++++ RECORD EXCERPTS

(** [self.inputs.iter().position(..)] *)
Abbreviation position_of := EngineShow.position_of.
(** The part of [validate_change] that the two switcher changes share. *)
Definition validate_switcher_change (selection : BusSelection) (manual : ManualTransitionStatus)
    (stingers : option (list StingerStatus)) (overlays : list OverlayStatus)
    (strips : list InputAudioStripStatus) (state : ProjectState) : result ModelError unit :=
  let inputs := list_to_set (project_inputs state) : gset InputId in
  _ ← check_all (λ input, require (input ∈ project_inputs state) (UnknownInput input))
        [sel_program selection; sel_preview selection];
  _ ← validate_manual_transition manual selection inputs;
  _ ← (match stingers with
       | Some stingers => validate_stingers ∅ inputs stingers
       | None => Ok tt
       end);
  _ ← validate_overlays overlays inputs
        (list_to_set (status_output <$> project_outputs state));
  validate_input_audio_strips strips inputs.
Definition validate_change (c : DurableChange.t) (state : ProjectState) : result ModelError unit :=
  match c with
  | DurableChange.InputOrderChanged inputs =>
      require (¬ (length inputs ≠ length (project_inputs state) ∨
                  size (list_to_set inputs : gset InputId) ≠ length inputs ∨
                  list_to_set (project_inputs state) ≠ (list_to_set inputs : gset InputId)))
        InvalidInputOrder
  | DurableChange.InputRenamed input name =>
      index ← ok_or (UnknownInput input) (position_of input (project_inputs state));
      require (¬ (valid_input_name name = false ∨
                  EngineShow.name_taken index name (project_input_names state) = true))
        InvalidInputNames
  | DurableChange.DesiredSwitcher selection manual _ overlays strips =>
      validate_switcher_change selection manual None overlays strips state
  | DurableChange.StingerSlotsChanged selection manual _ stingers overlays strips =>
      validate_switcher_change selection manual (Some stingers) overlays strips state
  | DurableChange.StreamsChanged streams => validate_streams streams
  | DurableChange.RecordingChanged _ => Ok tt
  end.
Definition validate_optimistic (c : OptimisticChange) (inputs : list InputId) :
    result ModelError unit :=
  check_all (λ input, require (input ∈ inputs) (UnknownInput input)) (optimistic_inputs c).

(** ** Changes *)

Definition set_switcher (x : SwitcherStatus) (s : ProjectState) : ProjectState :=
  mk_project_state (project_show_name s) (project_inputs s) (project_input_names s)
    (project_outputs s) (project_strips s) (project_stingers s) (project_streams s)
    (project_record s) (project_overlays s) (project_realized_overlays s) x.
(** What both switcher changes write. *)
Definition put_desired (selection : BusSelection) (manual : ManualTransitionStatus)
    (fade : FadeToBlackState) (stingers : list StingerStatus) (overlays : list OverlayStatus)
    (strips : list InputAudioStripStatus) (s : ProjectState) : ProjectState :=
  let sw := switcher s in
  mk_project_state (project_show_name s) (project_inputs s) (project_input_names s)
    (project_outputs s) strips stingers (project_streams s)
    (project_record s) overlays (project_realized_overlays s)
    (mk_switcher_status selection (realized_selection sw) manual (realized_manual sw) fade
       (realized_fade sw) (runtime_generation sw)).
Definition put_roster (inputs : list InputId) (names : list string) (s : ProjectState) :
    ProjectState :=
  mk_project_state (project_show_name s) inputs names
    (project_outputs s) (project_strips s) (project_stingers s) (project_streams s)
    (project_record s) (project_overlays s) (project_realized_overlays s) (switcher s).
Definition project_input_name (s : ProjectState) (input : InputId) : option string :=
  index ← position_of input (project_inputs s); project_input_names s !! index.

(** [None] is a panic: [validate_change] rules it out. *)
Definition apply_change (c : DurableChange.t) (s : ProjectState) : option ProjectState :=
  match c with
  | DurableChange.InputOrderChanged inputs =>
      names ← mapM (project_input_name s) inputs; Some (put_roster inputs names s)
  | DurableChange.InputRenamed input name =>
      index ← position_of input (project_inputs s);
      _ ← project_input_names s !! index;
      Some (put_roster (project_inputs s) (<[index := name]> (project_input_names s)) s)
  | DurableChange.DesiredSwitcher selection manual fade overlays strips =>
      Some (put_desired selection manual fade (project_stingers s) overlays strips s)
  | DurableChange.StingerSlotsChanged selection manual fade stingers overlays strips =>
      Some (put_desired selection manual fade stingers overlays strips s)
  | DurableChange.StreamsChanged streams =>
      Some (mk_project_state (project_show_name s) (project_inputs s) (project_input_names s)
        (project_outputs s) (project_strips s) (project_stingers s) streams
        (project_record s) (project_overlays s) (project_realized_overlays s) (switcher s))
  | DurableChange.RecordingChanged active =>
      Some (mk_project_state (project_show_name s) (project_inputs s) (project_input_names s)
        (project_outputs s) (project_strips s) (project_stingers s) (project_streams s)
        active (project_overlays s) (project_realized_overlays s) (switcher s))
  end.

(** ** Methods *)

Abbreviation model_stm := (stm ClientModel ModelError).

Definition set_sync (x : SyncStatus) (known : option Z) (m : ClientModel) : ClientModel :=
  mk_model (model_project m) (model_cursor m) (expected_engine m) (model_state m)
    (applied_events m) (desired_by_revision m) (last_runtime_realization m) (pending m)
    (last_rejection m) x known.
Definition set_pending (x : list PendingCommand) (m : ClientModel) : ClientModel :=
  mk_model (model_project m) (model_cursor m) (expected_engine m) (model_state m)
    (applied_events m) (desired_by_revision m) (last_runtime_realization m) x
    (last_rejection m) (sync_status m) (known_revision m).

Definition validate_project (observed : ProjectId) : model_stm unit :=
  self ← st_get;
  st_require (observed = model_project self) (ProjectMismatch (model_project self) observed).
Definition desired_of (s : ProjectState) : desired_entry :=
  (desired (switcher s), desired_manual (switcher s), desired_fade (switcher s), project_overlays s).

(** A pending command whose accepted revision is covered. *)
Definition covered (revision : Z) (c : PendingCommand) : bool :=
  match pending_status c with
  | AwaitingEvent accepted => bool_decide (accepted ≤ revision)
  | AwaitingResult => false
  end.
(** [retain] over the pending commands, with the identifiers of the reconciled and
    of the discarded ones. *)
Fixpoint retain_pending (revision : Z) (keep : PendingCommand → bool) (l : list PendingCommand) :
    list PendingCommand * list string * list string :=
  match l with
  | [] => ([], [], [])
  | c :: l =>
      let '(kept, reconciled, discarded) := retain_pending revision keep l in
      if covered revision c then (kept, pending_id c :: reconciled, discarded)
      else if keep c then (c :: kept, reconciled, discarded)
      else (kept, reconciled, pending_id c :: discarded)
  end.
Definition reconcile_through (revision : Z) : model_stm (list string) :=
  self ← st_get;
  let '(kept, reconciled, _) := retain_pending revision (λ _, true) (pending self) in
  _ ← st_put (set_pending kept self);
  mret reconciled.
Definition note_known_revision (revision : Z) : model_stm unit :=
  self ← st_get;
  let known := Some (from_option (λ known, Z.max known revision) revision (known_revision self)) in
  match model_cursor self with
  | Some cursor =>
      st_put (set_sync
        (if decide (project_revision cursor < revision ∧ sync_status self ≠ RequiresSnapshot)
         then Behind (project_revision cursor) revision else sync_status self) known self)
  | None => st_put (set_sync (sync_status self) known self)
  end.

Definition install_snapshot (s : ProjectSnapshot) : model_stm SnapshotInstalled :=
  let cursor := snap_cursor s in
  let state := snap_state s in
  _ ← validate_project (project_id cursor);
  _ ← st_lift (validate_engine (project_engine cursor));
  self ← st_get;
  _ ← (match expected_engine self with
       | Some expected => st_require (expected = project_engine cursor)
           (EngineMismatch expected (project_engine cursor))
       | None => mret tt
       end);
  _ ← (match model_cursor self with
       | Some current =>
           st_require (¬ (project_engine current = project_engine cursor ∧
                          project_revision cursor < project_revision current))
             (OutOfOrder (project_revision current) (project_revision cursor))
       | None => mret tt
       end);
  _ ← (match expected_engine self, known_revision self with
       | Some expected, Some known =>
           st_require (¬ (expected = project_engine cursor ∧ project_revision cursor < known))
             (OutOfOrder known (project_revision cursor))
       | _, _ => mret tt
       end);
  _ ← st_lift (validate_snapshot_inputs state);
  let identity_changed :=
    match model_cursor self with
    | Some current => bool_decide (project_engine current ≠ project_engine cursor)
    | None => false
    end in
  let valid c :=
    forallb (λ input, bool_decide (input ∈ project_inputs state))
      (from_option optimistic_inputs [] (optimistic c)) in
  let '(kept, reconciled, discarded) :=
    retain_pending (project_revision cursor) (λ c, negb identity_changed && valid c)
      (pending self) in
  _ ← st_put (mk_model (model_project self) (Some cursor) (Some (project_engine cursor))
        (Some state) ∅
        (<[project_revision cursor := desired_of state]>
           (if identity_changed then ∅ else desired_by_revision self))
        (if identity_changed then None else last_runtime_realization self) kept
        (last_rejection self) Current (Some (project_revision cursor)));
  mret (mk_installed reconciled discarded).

++++++++
++++ RECORD EXCERPTS

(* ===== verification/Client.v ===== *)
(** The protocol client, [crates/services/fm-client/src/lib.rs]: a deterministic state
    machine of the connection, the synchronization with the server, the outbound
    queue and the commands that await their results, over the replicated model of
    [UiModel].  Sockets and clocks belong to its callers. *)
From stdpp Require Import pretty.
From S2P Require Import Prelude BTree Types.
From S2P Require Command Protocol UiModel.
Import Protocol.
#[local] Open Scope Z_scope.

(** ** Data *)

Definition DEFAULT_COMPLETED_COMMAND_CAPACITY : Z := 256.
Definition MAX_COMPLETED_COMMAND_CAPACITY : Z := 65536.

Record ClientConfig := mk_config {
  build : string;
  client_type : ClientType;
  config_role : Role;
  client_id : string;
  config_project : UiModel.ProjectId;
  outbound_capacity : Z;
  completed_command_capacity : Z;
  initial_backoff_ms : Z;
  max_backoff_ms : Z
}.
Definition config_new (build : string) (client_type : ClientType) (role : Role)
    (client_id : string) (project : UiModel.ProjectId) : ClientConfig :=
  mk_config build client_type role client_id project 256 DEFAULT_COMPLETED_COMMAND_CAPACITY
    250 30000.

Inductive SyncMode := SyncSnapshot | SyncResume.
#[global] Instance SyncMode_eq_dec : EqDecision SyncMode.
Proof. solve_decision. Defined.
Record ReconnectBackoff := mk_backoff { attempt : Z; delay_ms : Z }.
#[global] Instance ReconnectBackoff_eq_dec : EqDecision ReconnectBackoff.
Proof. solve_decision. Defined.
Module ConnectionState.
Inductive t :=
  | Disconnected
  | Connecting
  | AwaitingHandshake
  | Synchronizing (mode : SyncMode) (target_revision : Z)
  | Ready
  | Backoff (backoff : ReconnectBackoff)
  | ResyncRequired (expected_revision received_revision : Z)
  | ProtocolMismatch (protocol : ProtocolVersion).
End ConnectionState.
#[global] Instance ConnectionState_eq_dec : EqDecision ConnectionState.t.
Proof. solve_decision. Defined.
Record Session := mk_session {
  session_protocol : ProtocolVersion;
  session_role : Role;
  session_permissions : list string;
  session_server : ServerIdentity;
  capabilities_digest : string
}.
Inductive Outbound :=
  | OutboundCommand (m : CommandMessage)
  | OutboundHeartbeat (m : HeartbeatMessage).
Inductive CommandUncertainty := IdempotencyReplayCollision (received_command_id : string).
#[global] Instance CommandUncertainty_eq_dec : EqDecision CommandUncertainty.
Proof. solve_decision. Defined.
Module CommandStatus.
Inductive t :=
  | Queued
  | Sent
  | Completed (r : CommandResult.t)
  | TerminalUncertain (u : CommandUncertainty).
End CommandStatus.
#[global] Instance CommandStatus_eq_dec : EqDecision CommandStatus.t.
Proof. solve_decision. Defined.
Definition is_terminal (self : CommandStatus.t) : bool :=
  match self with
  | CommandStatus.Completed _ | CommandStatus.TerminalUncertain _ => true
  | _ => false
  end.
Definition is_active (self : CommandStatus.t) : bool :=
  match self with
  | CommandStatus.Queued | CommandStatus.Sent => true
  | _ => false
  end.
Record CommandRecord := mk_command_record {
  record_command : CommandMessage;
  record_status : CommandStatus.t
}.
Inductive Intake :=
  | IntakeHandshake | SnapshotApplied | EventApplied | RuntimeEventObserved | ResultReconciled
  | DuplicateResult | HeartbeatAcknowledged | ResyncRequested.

++++++++

# WHAT THIS TASK INVOLVES
Output the lines of the records above exactly as they appear, from the line containing "mk_config build client_type" through the line containing "Record ReconnectBackoff := mk_backoff".

# FINISHED TASK
  mk_config build client_type role client_id project 256 DEFAULT_COMPLETED_COMMAND_CAPACITY
    250 30000.

Inductive SyncMode := SyncSnapshot | SyncResume.
#[global] Instance SyncMode_eq_dec : EqDecision SyncMode.
Proof. solve_decision. Defined.
Record ReconnectBackoff := mk_backoff { attempt : Z; delay_ms : Z }.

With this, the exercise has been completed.